[Dataset entries]
<<<<

Lemma cancel_leaves_nothing_to_run_witness :
  status_at (w_store started) 21%N = Some t_running
  ∧ goal_status_at 7 (w_store (after (cancel_goal 50 7 "user" None) started)) = Some g_cancelled.
Proof.
  split; [vm_compute; reflexivity|].
  destruct (cancel_goal 50 7 "user" None started) as [x w'] eqn:E.
  assert (Hx : x = Ok tt) by (transitivity (cancel_goal 50 7 "user" None started).1;
    [by rewrite E|vm_compute; reflexivity]).
  subst x. destruct (get_goal 7 (w_store started)) as [[goal|]|] eqn:Hg; [|vm_compute in Hg; discriminate Hg..].
  assert (Hu : unique_ids (w_store started)) by (unfold unique_ids; solve_nodup).
  unfold after. rewrite E.
  refine (proj1 (cancel_leaves_nothing_to_run 50 7 "user" None started w' goal Hu started_reachable Hg _ E)).
  intros Hc. pose proof (f_equal (λ r, match r with Ok (Some x) => Some (g_status x) | _ => None end) Hg) as Hs.
  cbv beta iota in Hs; rewrite Hc in Hs. vm_compute in Hs. discriminate Hs.
Defined.
(* ===== verification/Nebula.v ===== *)
(** core/nebula/store.py: durable memories, recalled by namespace and by the words
    they share with a query. The table is the list of its rows in rowid order;
    tags are stored as the JSON list they are. *)

From S2P Require Import Prelude.
From S2P Require Import PyStr.
From S2P Require Import PyTime.
From S2P Require Import Json.
From S2P Require Import Contracts.
Open Scope Z_scope.

(** [MemoryEntry] (core/contracts/contracts.py). *)
Record MemoryEntry := mk_memory {
  memory_id : uuid;
  namespace : string;
  content : string;
  tags : list string;
  source_task_id : option uuid;
  m_created_at : time }.

Definition validate_memory (m : MemoryEntry) : result MemoryEntry :=
  ns ← validate_non_empty_str (namespace m);
  c ← validate_non_empty_str (content m);
  Ok (mk_memory (memory_id m) ns c (tags m) (source_task_id m) (m_created_at m)).

Definition max_skill_lessons : Z := 3.
Definition scan_limit : nat := 500.

Definition stopwords : list string :=
  ["the"; "a"; "an"; "and"; "or"; "of"; "to"; "in"; "on"; "for"; "with"; "is"; "are"; "was"; "be"; "this";
   "that"; "it"; "as"; "at"; "by"; "from"].

(** [_tokens]: a set, here without duplicates. *)
Definition tokens_of (text : string) : list string :=
  remove_dups
    (List.filter (λ t, (2 <? Z.of_nat (String.length t)) && negb (bool_decide (t ∈ stopwords)))
       (words (lower text))).

Definition remember (fresh : uuid) (ns text : string) (tgs : list string) (source : option uuid)
    (now : time) : M (list MemoryEntry) MemoryEntry :=
  entry ← mlift (validate_memory (mk_memory fresh ns text tgs source now));
  rows ← mget;
  mguard (negb (existsb (λ r, (memory_id r =? fresh)%N) rows)) IntegrityError;;
  mmodify (λ rows, rows ++ [entry]);;
  mret entry.

(** WHERE namespace IN (...) ORDER BY created_at DESC LIMIT 500. *)
Definition scan (namespaces : list string) (rows : list MemoryEntry) : list MemoryEntry :=
  take scan_limit (py_sorted (λ a b, m_created_at b <=? m_created_at a)
    (List.filter (λ r, bool_decide (namespace r ∈ namespaces)) rows)).

Definition overlap (wanted : list string) (e : MemoryEntry) : nat :=
  length (List.filter (λ t, bool_decide (t ∈ wanted)) (tokens_of (content e +:+ " " +:+ join " " (tags e)))).

Definition recall (namespaces : list string) (query : option string) (limit : Z)
    (rows : list MemoryEntry) : result (list MemoryEntry) :=
  match namespaces with
  | [] => Ok []
  | _ =>
      if limit <? 1 then Ok [] else
      entries ← rmap validate_memory (scan namespaces rows);
      let wanted := match query with
                    | Some q => if truthy_str q then tokens_of q else []
                    | None => [] end in
      match wanted with
      | [] => Ok (take (Z.to_nat limit) entries)
      | _ =>
          let scored := List.filter (λ p, negb (fst p =? 0)%nat) (map (λ e, (overlap wanted e, e)) entries) in
          Ok (take (Z.to_nat limit) (map snd (py_sorted (λ a b, (fst b <=? fst a)%nat) scored)))
      end
  end.

(** [list]. *)
Definition list_memories (ns : string) (limit : Z) (rows : list MemoryEntry) : result (list MemoryEntry) :=
  recall [ns] None limit rows.

Definition count_in (rows : list MemoryEntry) (ns : string) : nat :=
  length (List.filter (λ r, String.eqb (namespace r) ns) rows).

(** GROUP BY namespace ORDER BY count DESC, namespace. *)
Definition namespaces (rows : list MemoryEntry) : list (string * nat) :=
  py_sorted (λ a b, (snd b <? snd a)%nat || (snd a =? snd b)%nat && str_leb (fst a) (fst b))
    (map (λ ns, (ns, count_in rows ns)) (remove_dups (map namespace rows))).

(** [forget]: rowcount > 0. *)
Definition forget (m : uuid) (rows : list MemoryEntry) : bool * list MemoryEntry :=
  (existsb (λ r, (memory_id r =? m)%N) rows, List.filter (λ r, negb (memory_id r =? m)%N) rows).

(** ** Properties *)

(** A stored memory: what [remember] writes. *)
Definition stored (m : MemoryEntry) : Prop := validate_memory m = Ok m.

(** What [remember] writes reads back as it is: stripping is idempotent. *)
Lemma remember_stored f ns text tgs src now rows m rows' : Forall stored rows →
  remember f ns text tgs src now rows = (Ok m, rows') →
  rows' = rows ++ [m] ∧ stored m ∧ Forall stored rows'.
Proof.
  intros Hst H. unfold remember in H. apply mbind_ok in H as (e & r1 & He & H).
  unfold mlift in He. injection He as He <-. apply mbind_ok in H as (r2 & r3 & Hm & H).
  unfold mget in Hm. simplify_eq. apply mbind_ok in H as ([] & r4 & Hg & H).
  unfold mguard, mlift in Hg. injection Hg as _ <-. unfold mbind, M_bind, mmodify, mret, M_ret in H. simplify_eq.
  assert (Hs : stored m).
  { unfold stored, validate_memory in *. rok. unfold validate_non_empty_str in *. cbv zeta in *.
    cbn [namespace content] in *. destruct (truthy_str (strip ns)) eqn:E1, (truthy_str (strip text)) eqn:E2; simplify_eq.
    cbn [namespace content]. rewrite !strip_idemp, E1, E2. reflexivity. }
  split_and!; [done..|]. apply Forall_app. split; [done|]. by constructor.
Qed.

Lemma rmap_stored l : Forall stored l → rmap validate_memory l = Ok l.
Proof.
  induction 1 as [|m l Hm _ IH]; [done|]. simpl. unfold stored in Hm. rewrite Hm. simpl.
  unfold mbind, rbind at 1. by rewrite IH.
Qed.

Lemma scan_In nss rows e : e ∈ scan nss rows → e ∈ rows ∧ namespace e ∈ nss.
Proof.
  unfold scan. intros H%elem_of_take. destruct H as (i & H%list_elem_of_lookup_2 & _).
  rewrite elem_of_py_sorted, list_elem_of_In, filter_In, <-list_elem_of_In, bool_decide_eq_true in H. done.
Qed.

Definition wanted_by (query : option string) : list string :=
  match query with
  | Some q => if truthy_str q then tokens_of q else []
  | None => []
  end.

(** What a query asks for, and which of two entries answers it better. *)
Definition relevant (wanted : list string) (e : MemoryEntry) : Prop := wanted = [] ∨ (0 < overlap wanted e)%nat.
Definition at_least_as_good (wanted : list string) (x e : MemoryEntry) : Prop :=
  match wanted with
  | [] => m_created_at e <= m_created_at x
  | _ => (overlap wanted e <= overlap wanted x)%nat
  end.

Lemma scan_sorted nss rows : StronglySorted (λ a b, m_created_at b <= m_created_at a) (scan nss rows).
Proof.
  unfold scan. set (l := List.filter _ rows).
  assert (H : StronglySorted (λ a b, (m_created_at b <=? m_created_at a) = true)
    (py_sorted (λ a b, m_created_at b <=? m_created_at a) l)) by (apply py_sorted_sorted; intros; lia).
  rewrite <-(take_drop scan_limit (py_sorted _ l)) in H. apply StronglySorted_app_1_l in H.
  eapply StronglySorted_weaken; [|exact H]. simpl. intros. lia.
Qed.

Lemma top_of {A} (R : A → A → Prop) (l : list A) k e : StronglySorted R l → e ∈ l → e ∉ take k l →
  length (take k l) = k ∧ ∀ x, x ∈ take k l → R x e.
Proof.
  intros Hs He Hn. assert (Hd : e ∈ drop k l).
  { rewrite <-(take_drop k l), elem_of_app in He. by destruct He. }
  split; [|intros x Hx; rewrite <-(take_drop k l) in Hs; by eapply StronglySorted_app_1_elem_of].
  apply length_take_le.
  destruct (decide (k <= length l)%nat) as [|Hlt]; [done|]. rewrite drop_ge in Hd by lia. by apply elem_of_nil in Hd.
Qed.

(** Recall returns the best answers. Of the newest memories of the given
    namespaces it returns at most [limit]: all of them relevant to the query, and
    whatever relevant memory is left out, the limit is used up by memories that
    share at least as many of the query's words (or, without a query, are at least
    as recent). *)
Theorem recall_returns_the_best nss query limit rows : Forall stored rows → nss ≠ [] → 1 <= limit →
  let wanted := wanted_by query in
  ∃ out, recall nss query limit rows = Ok out ∧ Z.of_nat (length out) <= limit
  ∧ (∀ e, e ∈ out → e ∈ rows ∧ namespace e ∈ nss ∧ relevant wanted e)
  ∧ (∀ e, e ∈ scan nss rows → relevant wanted e → e ∉ out →
      Z.of_nat (length out) = limit ∧ ∀ x, x ∈ out → at_least_as_good wanted x e).
Proof.
  intros Hst Hns Hl wanted. unfold recall. destruct nss as [|ns nss]; [done|]. clear Hns.
  destruct (Z.ltb_spec limit 1); [lia|].
  rewrite rmap_stored.
  2: { apply Forall_forall. intros e He. apply scan_In in He as [He _]. by eapply Forall_forall in Hst. }
  simpl. fold (wanted_by query). fold wanted. pose proof (scan_sorted (ns :: nss) rows) as Hs.
  set (sc := scan (ns :: nss) rows) in *.
  assert (Hlen : ∀ A (l : list A), Z.of_nat (length (take (Z.to_nat limit) l)) <= limit)
    by (intros; rewrite length_take; lia).
  assert (Htop : ∀ A (R : A → A → Prop) (l : list A) e, StronglySorted R l → e ∈ l → e ∉ take (Z.to_nat limit) l →
    Z.of_nat (length (take (Z.to_nat limit) l)) = limit ∧ ∀ x, x ∈ take (Z.to_nat limit) l → R x e).
  { intros A R l e HR He Hn. destruct (top_of R l _ e HR He Hn) as [-> ?]. split; [lia|done]. }
  assert (Hsub : ∀ A (l : list A) x, x ∈ take (Z.to_nat limit) l → x ∈ l).
  { intros A l x Hx. rewrite <-(take_drop (Z.to_nat limit) l). apply elem_of_app. by left. }
  unfold relevant, at_least_as_good.
  destruct wanted as [|t ts] eqn:Hw.
  { eexists. split; [done|]. split_and!; [apply Hlen| |].
    - intros e He%Hsub. destruct (scan_In _ _ _ He). auto.
    - intros e He _ Hn. by apply (Htop _ (λ a b, m_created_at b <= m_created_at a)). }
  rewrite <-Hw. set (scored := List.filter _ _). set (ranked := py_sorted _ scored).
  assert (Hr : StronglySorted (λ a b : nat * MemoryEntry, (fst b <= fst a)%nat) ranked).
  { eapply StronglySorted_weaken; [|apply py_sorted_sorted]; cbv beta; intros;
      rewrite ?Nat.leb_le in *; lia. }
  assert (Hin : ∀ p, p ∈ ranked ↔ ∃ e, e ∈ sc ∧ p = (overlap wanted e, e) ∧ (0 < overlap wanted e)%nat).
  { intros p. unfold ranked, scored. rewrite elem_of_py_sorted, list_elem_of_In, filter_In, in_map_iff.
    setoid_rewrite <-list_elem_of_In. split.
    - intros [(e & <- & He) Hp]. exists e. split_and!; [done..|]. apply negb_true_iff, Nat.eqb_neq in Hp. simpl in Hp. lia.
    - intros (e & He & -> & Hp). split; [eauto|]. apply negb_true_iff, Nat.eqb_neq. simpl. lia. }
  rewrite firstn_map. eexists. split; [done|]. split_and!; [by rewrite length_map; apply Hlen| |].
  - intros e ([n x] & E & Hx%Hsub%Hin)%list_elem_of_fmap. simpl in E. subst x.
    destruct Hx as (e' & He & [= -> <-] & Hp). destruct (scan_In _ _ _ He). auto.
  - intros e He Hrel Hn. destruct Hrel as [|Hp]; [congruence|]. rewrite length_map.
    assert (Hnr : (overlap wanted e, e) ∉ take (Z.to_nat limit) ranked).
    { intros Hx. apply Hn. by apply (list_elem_of_fmap_2 snd _ _ Hx). }
    destruct (Htop _ _ ranked (overlap wanted e, e) Hr) as [-> Hbest]; [apply Hin; eauto|done|].
    split; [done|]. intros x ([n y] & E & Hx)%list_elem_of_fmap. simpl in E. subst y.
    specialize (Hbest _ Hx). apply Hsub, Hin in Hx as (e' & _ & [= -> <-] & _). rewrite Hw. rewrite <-Hw.
    exact Hbest.
Qed.

Definition demo_memories : list MemoryEntry :=
  [mk_memory 1 "global" "retry the flaky upload" ["upload"] None 10;
   mk_memory 2 "goal:7" "use the staging database" [] None 20;
   mk_memory 3 "global" "upload retries need backoff" [] None 30].

Lemma recall_returns_the_best_witness :
  ∃ out, recall ["global"] (Some "retry upload") 1 demo_memories = Ok out
  ∧ memory_id <$> out = [1%N] ∧ ∀ e, e ∈ out → namespace e ∈ ["global"].
Proof.
  assert (Hs : Forall stored demo_memories) by (repeat constructor).
  assert (Hn : ["global"] ≠ []) by discriminate.
  destruct (recall_returns_the_best ["global"] (Some "retry upload") 1 demo_memories Hs Hn ltac:(lia))
    as (out & E & _ & Hin & _).
  exists out. split; [exact E|]. split; [|intros e He; apply (Hin e He)].
  vm_compute in E. injection E as <-. reflexivity.
Defined.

>>>>

_What you are asked to do_: The lines above that hold the string "result" are to be located and copied.

_Answer to the exercise_:
Definition validate_memory (m : MemoryEntry) : result MemoryEntry :=
    (rows : list MemoryEntry) : result (list MemoryEntry) :=
Definition list_memories (ns : string) (limit : Z) (rows : list MemoryEntry) : result (list MemoryEntry) :=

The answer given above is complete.